Definition clc : code := modify (fun s => set_flags (put_flag 0 false (x_flags s)) s).
Definition cli : code := modify (fun s => set_flags (put_flag 9 false (x_flags s)) s).
Definition sti : code := modify (fun s => set_flags (put_flag 9 true (x_flags s)) s).
Definition cld : code := modify (fun s => set_flags (put_flag 10 false (x_flags s)) s).

(** String instructions: the direction flag gives the step; the addresses are 16 bits. *)
Definition string_step (n : Z) (s : x86 D) : Z := if Z.testbit (x_flags s) 10 then - n else n.
Definition advance (r : gpr) (n : Z) (s : x86 D) : x86 D := set_reg r (set_low 16 (reg r s + string_step n s) (reg r s)) s.

Definition lodsb : code := modify (fun s =>
  let v := ldx 8 (lin DS (u16 (reg ESI s)) s) s in
  advance ESI 1 (set_reg EAX (set_low 8 v (reg EAX s)) s)).

Definition movsw : code := modify (fun s =>
  let v := ldx 16 (lin DS (u16 (reg ESI s)) s) s in
  advance EDI 2 (advance ESI 2 (stx 16 (lin ES (u16 (reg EDI s)) s) v s))).

Fixpoint repeat_code (n : nat) (c : code) : code :=
  match n with
  | O => ret tt
  | S n' => do* c in do* modify (fun s => set_reg ECX (set_low 16 (reg ECX s - 1) (reg ECX s)) s) in repeat_code n' c
  end.
Definition rep_movsw : code := fun s => repeat_code (Z.to_nat (u16 (reg ECX s))) movsw s.

(** Conditional jumps: [c1] at the target, [c2] behind the jump. *)
Definition jc {A} (c1 c2 : prog (x86 D) A) : prog (x86 D) A := fun s => if cf s then c1 s else c2 s.
Definition je {A} (c1 c2 : prog (x86 D) A) : prog (x86 D) A := fun s => if zf s then c1 s else c2 s.
Definition jne {A} (c1 c2 : prog (x86 D) A) : prog (x86 D) A := fun s => if zf s then c2 s else c1 s.

(** The stack: [%esp], or [%sp] with a 16-bit stack segment. *)
Definition sp_width (s : x86 D) : Z := if se_big (seg_get SS (x_segs s)) then 32 else 16.
Definition sp (s : x86 D) : Z := wrap (sp_width s) (reg ESP s).
Definition move_sp (n : Z) (s : x86 D) : x86 D :=
  set_reg ESP (set_low (sp_width s) (reg ESP s + n) (reg ESP s)) s.

Definition push_value (w v : Z) : code :=
  modify (fun s => let s := move_sp (- (w / 8)) s in stx w (lin SS (sp s) s) v s).
Definition push (w : Z) (o : operand) : code := fun s => push_value w (get_op w o s) s.
Definition push_seg (w : Z) (r : sreg) : code := fun s => push_value w (se_sel (seg_get r (x_segs s))) s.
Definition pushf (w : Z) : code := fun s => push_value w (x_flags s) s.

Definition pop_value (w : Z) : prog (x86 D) Z := fun s =>
  Done (ldx w (lin SS (sp s) s) s) (move_sp (w / 8) s).
Definition pop (w : Z) (o : operand) : code := let* v := pop_value w in modify (put_op w o v).
Definition popf (w : Z) : code := let* v := pop_value w in modify (fun s => set_flags (set_low w v (x_flags s)) s).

* **ACTION ITEM**: The result should be the lines from the line with "(** Conditional jumps: [c1]" to the last line of the material, returned exactly and without any other line.

* **TASK ANSWER**:
(** Conditional jumps: [c1] at the target, [c2] behind the jump. *)
Definition jc {A} (c1 c2 : prog (x86 D) A) : prog (x86 D) A := fun s => if cf s then c1 s else c2 s.
Definition je {A} (c1 c2 : prog (x86 D) A) : prog (x86 D) A := fun s => if zf s then c1 s else c2 s.
Definition jne {A} (c1 c2 : prog (x86 D) A) : prog (x86 D) A := fun s => if zf s then c2 s else c1 s.

(** The stack: [%esp], or [%sp] with a 16-bit stack segment. *)
Definition sp_width (s : x86 D) : Z := if se_big (seg_get SS (x_segs s)) then 32 else 16.
Definition sp (s : x86 D) : Z := wrap (sp_width s) (reg ESP s).
Definition move_sp (n : Z) (s : x86 D) : x86 D :=
  set_reg ESP (set_low (sp_width s) (reg ESP s + n) (reg ESP s)) s.

Definition push_value (w v : Z) : code :=
  modify (fun s => let s := move_sp (- (w / 8)) s in stx w (lin SS (sp s) s) v s).
Definition push (w : Z) (o : operand) : code := fun s => push_value w (get_op w o s) s.
Definition push_seg (w : Z) (r : sreg) : code := fun s => push_value w (se_sel (seg_get r (x_segs s))) s.
Definition pushf (w : Z) : code := fun s => push_value w (x_flags s) s.

Definition pop_value (w : Z) : prog (x86 D) Z := fun s =>
  Done (ldx w (lin SS (sp s) s) s) (move_sp (w / 8) s).
Definition pop (w : Z) (o : operand) : code := let* v := pop_value w in modify (put_op w o v).
Definition popf (w : Z) : code := let* v := pop_value w in modify (fun s => set_flags (set_low w v (x_flags s)) s).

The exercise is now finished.